No Recipe Needed

I’ve made copious amounts of chocolate chip cookies during my lifetime. 

I’m not talking about hundreds, friends. It’s definitely in the thousands. 

I’ve made chocolate chip cookies so often that I no longer need the recipe. 

The way I see it, a chocolate chip cookie is appropriate to every possible social scenario. Neighborhood children needing a snack? Grieving widow feeling alone? Men working on a construction project? Women at a baby shower? Yes. Yes to all of these and anything else you can think of. A chocolate chip cookie is the answer.

In the sermon this past Sunday, my pastor (also my husband) preached about Hagar and Sarah, Ishmael and Isaac, works and grace. He said, “The slavery of our own works cannot inherit the promise of God.”

Like a good chocolate chip cookie, the Good News of salvation is appropriate to every social scenario. “It’s a cold world, and we all just need the Son,” in the trendy words of singer Josiah Queen.

I want the Gospel to have a recipe because I like to be able to check off ingredients and execute it like a master chef. I want to take the credit when it turns out well. 

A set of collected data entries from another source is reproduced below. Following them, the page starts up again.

Lemma process_block_accounted mf st bo :
  slots_accounted (rs_counters (process_block mf st bo)) =
  slots_accounted (rs_counters st) +
  spans_total (snd (observe_block (rs_walk st) (fst bo))) + 1.
Proof.
  rewrite (counts_accounted _ _ (process_block_counts mf st bo)).
  rewrite slots_accounted_record_slot, account_spans_accounted. lia.
Qed.

(** A run is aborted only when its failure budget is exhausted. *)
Definition aborted_ok (mf : Z) (st : RunState) : Prop :=
  rs_aborted st = true -> 0 < mf <= failure_count (rs_counters st).

Lemma counts_failures c c' : counts c = counts c' -> failure_count c = failure_count c'.
Proof. unfold counts, failure_count. by intros [= _ -> _ _ _ -> _]. Qed.

Lemma record_slot_failures s c : failure_count c <= failure_count (record_slot s c).
Proof. destruct s, c; unfold failure_count; simpl; lia. Qed.

Lemma process_block_failures mf st bo :
  failure_count (rs_counters st) <= failure_count (rs_counters (process_block mf st bo)).
Proof.
  rewrite (counts_failures _ _ (process_block_counts mf st bo)).
  etrans; [|apply record_slot_failures].
  pose proof (account_spans_counts (snd (observe_block (rs_walk st) (fst bo))) (rs_counters st)) as E.
  unfold counts in E. unfold failure_count. injection E. intros _ -> _ _ _ -> _. lia.
Qed.

Lemma process_block_aborted mf st bo : aborted_ok mf st -> aborted_ok mf (process_block mf st bo).
Proof.
  unfold aborted_ok. intros Ha. pose proof (process_block_failures mf st bo) as Hm.
  revert Hm. destruct bo as [b o]. unfold process_block.
  destruct (observe_block (rs_walk st) b). destruct (record_findings _ _). simpl.
  intros Hm [Hx|Hx]%orb_true_iff; [specialize (Ha Hx); lia|]. zbool. lia.
Qed.

(** ** All the blocks of a window *)

Lemma process_blocks_walk mf st l :
  rs_walk (foldl (process_block mf) st l) = fst (observe_blocks (rs_walk st) (fst <$> l)).
Proof.
  revert st. induction l as [|[b o] l IH]; intros st; [done|]. cbn [foldl].
  rewrite IH, process_block_walk. simpl.
  destruct (observe_block (rs_walk st) b) as [w r]. simpl.
  change (list_fmap _ _ fst l) with (fst <$> l).
  by destruct (observe_blocks w (fst <$> l)).
Qed.
Lemma sound_inv_step start end_ a n w st :
  0 <= cursor <= start -> start <= end_ -> sound_inv start st ->
  fetch_window db start end_ true a n = Ok w ->
  sound_inv (end_ + 1) (process_window args (alpenglow_genesis_block d) w st).
Proof.
  intros Hc He Hi Hw. pose proof (fetch_window_ok _ _ _ _ _ _ Hw) as [Ebs _].
  destruct (process_window_facts args (alpenglow_genesis_block d) w st) as (Ew & _ & _).
  destruct (process_window_bad args (alpenglow_genesis_block d) w st) as [Hle Hgood].
  destruct (window_walk_pins w (rs_walk st)) as (Ep & Eg & Ef & Ec).
  destruct (observe_blocks_pins (window_walk w (rs_walk st)) (w_blocks w)) as [Ea Hchk].
  destruct (sound_walk_step start end_ _ _ _ _ Hc ltac:(lia) Hi Hw) as [Hnone Hlast].
  rewrite Ebs in *. split; replace (end_ + 1 - 1) with end_ by lia.
  - by rewrite Ew.
  - by rewrite Ew.
  - rewrite Ew, Ea, observe_blocks_genesis, Ep, Eg. apply Hi.
  - rewrite Ew, observe_blocks_floor, Ef. apply Hi.
  - intros s Hs Hin. rewrite Ew in Hin. apply Hchk in Hin; [|rewrite Ep; by rewrite (proj1 (si_pins _ _ Hi))].
    rewrite (blocks_in_split cursor start end_), map_app, elem_of_app by (apply law_ascending || lia).
    destruct Hin as [Hin|Hin]; [|by right]. rewrite Ec in Hin. left. by apply (si_checked _ _ Hi).
  - rewrite process_window_unchecked. apply Hi.
  - pose proof (si_bad _ _ Hi). lia.
  - intros Hz. pose proof (si_bad _ _ Hi). destruct (Hgood ltac:(lia)) as [Hobs Hout].
    destruct (si_good _ _ Hi ltac:(lia)) as (Hr & Han & Hv).
    destruct (rooted_step start end_ _ _ _ _ Hc ltac:(lia) Hi Hw Hr Hobs) as [Hr' Han'].
    rewrite (blocks_in_split cursor start end_) by (apply law_ascending || lia).
    split; [done|]. split; apply Forall_app; (split; [done|]); [done|].
    apply Forall_forall. intros b Hb. eapply outcome_verified; [exact Hw|exact Hb|].
    rewrite Hmode in Hout. by rewrite Forall_forall in Hout.
Qed.

Context (Hcursor : 0 <= cursor) (Hend : range_end d < u64_max) (Hwin : 1 <= a_window_slots args).

Lemma sound_inv_initial checked g rep :
  checked = ∅ ->
  sound_inv cursor (mkRunState
    (from_checkpoint cursor (a_expected_genesis_hash args) pins checked g)
    RunCounters_default rep ∅ false).
Proof.
  intros ->.
  assert (E : blocks_in cursor (cursor - 1) table = []).
  { destruct (blocks_in cursor (cursor - 1) table) as [|b l] eqn:Eb; [done|].
    assert (Hb : b ∈ blocks_in cursor (cursor - 1) table) by (rewrite Eb; set_solver).
    apply elem_of_blocks_in in Hb. lia. }
  split; rewrite ?E; simpl; try done.
  intros _. split; [by left|]. by split.
Qed.

Lemma run_windows_sound fuel start need st f st' f' :
  cursor <= start <= range_end d + 1 -> sound_inv start st ->
  run_windows fuel args db d cursor now start need st f = Some (Ok st', f') ->
  rs_aborted st' = true \/ sound_inv (range_end d + 1) st'.
Proof.
  revert start need st f. induction fuel as [|fuel IH]; intros start need st f Hs Hi; simpl.
  all: destruct (Z.ltb_spec (range_end d) start).
  1,3: intros [= <- _]; right; by replace (range_end d + 1) with start by lia.
  { done. }
  destruct (window_end args d Hend Hwin start) as [He ->]; [lia|lia|].
  rewrite Hmode, bool_decide_true by done. set (e := Z.min _ _) in *.
  destruct (fetch_window _ _ _ _ _ _) as [w|err] eqn:Ew; [|done].
  pose proof (sound_inv_step start e _ _ _ _ ltac:(lia) ltac:(lia) Hi Ew) as Hi'.
  set (st1 := process_window _ _ _ _) in *.
  destruct (rs_aborted st1) eqn:Eab; [intros [= <- _]; by left|].
  apply IH; [lia|done].
Qed.

(** What a successful run has established about the range. *)
Record range_verified : Prop := {
  rv_rooted : rooted (blocks_in cursor (range_end d) table);
  rv_blocks : Forall block_verified (blocks_in cursor (range_end d) table);
  rv_anchors : forall s h, pins !! s = Some h ->
    exists b, b ∈ blocks_in cursor (range_end d) table /\ b_slot b = s /\ blockhash b = h;
  rv_tail : forall x, cursor <= x <= range_end d ->
    (forall b, b ∈ blocks_in cursor (range_end d) table -> b_slot b < x) ->
    exists n, n ∈ table /\ range_end d < b_slot n /\ parent_slot n < x;
}.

Nevermind if I recite the Gospel like a worn out recipe. Nevermind if I’ve fallen into the trap of thinking that if I follow it just so, it will turn out perfectly every time. Nevermind if I boil Jesus down to some memorized words on a card that are a quick fix for any kind of ill. 

I try to serve up appetizing grace by employing my culinary works. It may work with cookies, but it doesn’t work for the Gospel. 

If “the slavery of our own works cannot inherit the promise of God,” then what is the recipe? 

Isaiah 12 shows that it is knowing Jesus.

Behold, God is my Salvation. I will trust, and will not be afraid; for the Lord God is my Strength and my Song, and He has become my Salvation. With joy you will draw water from the wells of salvation.

There is no recipe for God Himself. We do not make Him. There is no recipe for water. The Lord made it, and we simply draw from His well. 

In the words of Jesus, “whoever drinks of the water that I will give him will never be thirsty again. The water that I will give him will become in him a spring of water, welling up to eternal life.”

No recipe needed. 

No complicated ingredients. 

No reliance on my efforts, mood, equipment, or abilities. 

Perfect every time. 

“If anyone thirsts,” Jesus says, “let him come to Me and drink.” That’s all.

In the words of Watchman Nee, “Our coming to Him was made possible by His first coming to us.”

Isaiah 12 reminds me that the promise of God doesn’t come like a recipe, but rather like water, quenching thirst for every person who forsakes their recipes to simply come to the well.